What this task involves: Give back the entries exactly, ending with the "rewrite !byte_chr by lia." line.

Entries taken from a collection:
Lemma decode_4 (b0 b1 b2 b3 : Z) (u : string) :
  0xF0 <= b0 <= 0xF4 -> 0x80 <= b1 <= 0xBF ->
  (b0 = 0xF0 -> 0x90 <= b1) -> (b0 = 0xF4 -> b1 <= 0x8F) ->
  0x80 <= b2 <= 0xBF -> 0x80 <= b3 <= 0xBF ->
  DecodeRuneInString (String (chr b0) (String (chr b1) (String (chr b2) (String (chr b3) u))))
    = ((b0 - 240) * 262144 + (b1 - 128) * 4096 + (b2 - 128) * 64 + (b3 - 128), 4%nat).
Proof.
  intros H0 H1 HF0 HF4 H2 H3; unfold DecodeRuneInString; cbn [String.length byte_at String.get].
  rewrite !byte_chr by lia.
  assert (Hf : (first b0 = 0x34 /\ b0 = 0xF0) \/ (first b0 = 0x04 /\ b0 <> 0xF0 /\ b0 <> 0xF4)
               \/ (first b0 = 0x44 /\ b0 = 0xF4)).
  { destruct (Z.eqb_spec b0 0xF0) as [->|N0]; [left; split; reflexivity|].
    destruct (Z.eqb_spec b0 0xF4) as [->|N1]; [right; right; split; reflexivity|].
    right; left; split; [apply first_6; lia | split; assumption]. }
  destruct Hf as [[-> E]|[[-> E]|[-> E]]]; bits; simpl;
    zsplit; rewrite lor4 by zl; f_equal; zl.
Qed.

Lemma ValidRune_spec (r : Z) : ValidRune r = true <-> (0 <= r < 0xD800 \/ 0xDFFF < r <= 0x10FFFF).
Proof.
  unfold ValidRune, surrogateMin, surrogateMax, MaxRune.
  rewrite orb_true_iff, !andb_true_iff, !Z.leb_le, !Z.ltb_lt; split; intros; lia.
Qed.

Lemma decode_EncodeRune (r : Z) (u : string) : ValidRune r = true ->
  DecodeRuneInString (EncodeRune r +++ u) = (r, String.length (EncodeRune r)).
Proof.
  rewrite ValidRune_spec; intros H.
  destruct (Z.le_gt_cases r 127) as [H1|H1].
  { rewrite EncodeRune_1 by lia; cbn [String.append String.length]; rewrite decode_1 by lia; reflexivity. }
  destruct (Z.le_gt_cases r 2047) as [H2|H2].
  { rewrite EncodeRune_2 by lia; cbn [String.append String.length]; rewrite decode_2 by zl; f_equal; zl. }
  destruct (Z.le_gt_cases r 65535) as [H3|H3].
  { rewrite EncodeRune_3 by (unfold surrogateMin, surrogateMax; lia); cbn [String.append String.length].
    rewrite decode_3 by zl; f_equal; zl. }
  rewrite EncodeRune_4 by (unfold MaxRune; lia); cbn [String.append String.length].
  rewrite decode_4 by zl; f_equal; zl.
Qed.

Lemma ldiff_m1 (a : Z) : Z.ldiff a (-1) = 0.
Proof.
  apply Z.bits_inj'; intros i Hi; rewrite Z.ldiff_spec, Z.bits_m1, Z.bits_0 by lia; apply andb_false_r.
Qed.

Lemma decode_xx (b0 : Z) (u : string) : (0x80 <= b0 < 0xC2 \/ 0xF5 <= b0 < 256) ->
  DecodeRuneInString (String (chr b0) u) = (RuneError, 1%nat).
Proof.
  intros H; unfold DecodeRuneInString; cbn [String.length byte_at String.get Nat.ltb Nat.leb].
  rewrite byte_chr by lia; cbv zeta; rewrite first_xx by lia; rewrite mask_xx.
  change (as_ <=? xx) with true; cbv beta iota.
  rewrite ldiff_m1, Z.land_m1_r, Z.lor_0_l; reflexivity.
Qed.

Ltac dec_fail Ef :=
  left; unfold DecodeRuneInString; cbn [String.length byte_at String.get];
  rewrite ?byte_chr by lia; cbv zeta; rewrite Ef; bits; simpl; zsplit; reflexivity.

Lemma decode_2_cases (b0 : Z) (u : string) : 0xC2 <= b0 <= 0xDF ->
  DecodeRuneInString (String (chr b0) u) = (RuneError, 1%nat) \/
  exists b1 u', u = String (chr b1) u' /\ 0x80 <= b1 <= 0xBF.
Proof.
  intros H0; assert (Ef : first b0 = 0x02) by (apply first_2; lia).
  destruct u as [|c1 u]; [dec_fail Ef|].
  pose proof (byte_range c1) as R1.
  destruct (Z.le_gt_cases 0x80 (byte c1)) as [L1|L1]; [|dec_fail Ef].
  destruct (Z.le_gt_cases (byte c1) 0xBF) as [L2|L2]; [|dec_fail Ef].
  right; exists (byte c1), u; rewrite chr_byte; split; [reflexivity | lia].
Qed.

Ltac cont_byte Ef c lo hi :=
  destruct (Z.le_gt_cases lo (byte c)); [|dec_fail Ef];
  destruct (Z.le_gt_cases (byte c) hi); [|dec_fail Ef].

Reply to the task:
Lemma decode_4 (b0 b1 b2 b3 : Z) (u : string) :
  0xF0 <= b0 <= 0xF4 -> 0x80 <= b1 <= 0xBF ->
  (b0 = 0xF0 -> 0x90 <= b1) -> (b0 = 0xF4 -> b1 <= 0x8F) ->
  0x80 <= b2 <= 0xBF -> 0x80 <= b3 <= 0xBF ->
  DecodeRuneInString (String (chr b0) (String (chr b1) (String (chr b2) (String (chr b3) u))))
    = ((b0 - 240) * 262144 + (b1 - 128) * 4096 + (b2 - 128) * 64 + (b3 - 128), 4%nat).
Proof.
  intros H0 H1 HF0 HF4 H2 H3; unfold DecodeRuneInString; cbn [String.length byte_at String.get].
  rewrite !byte_chr by lia.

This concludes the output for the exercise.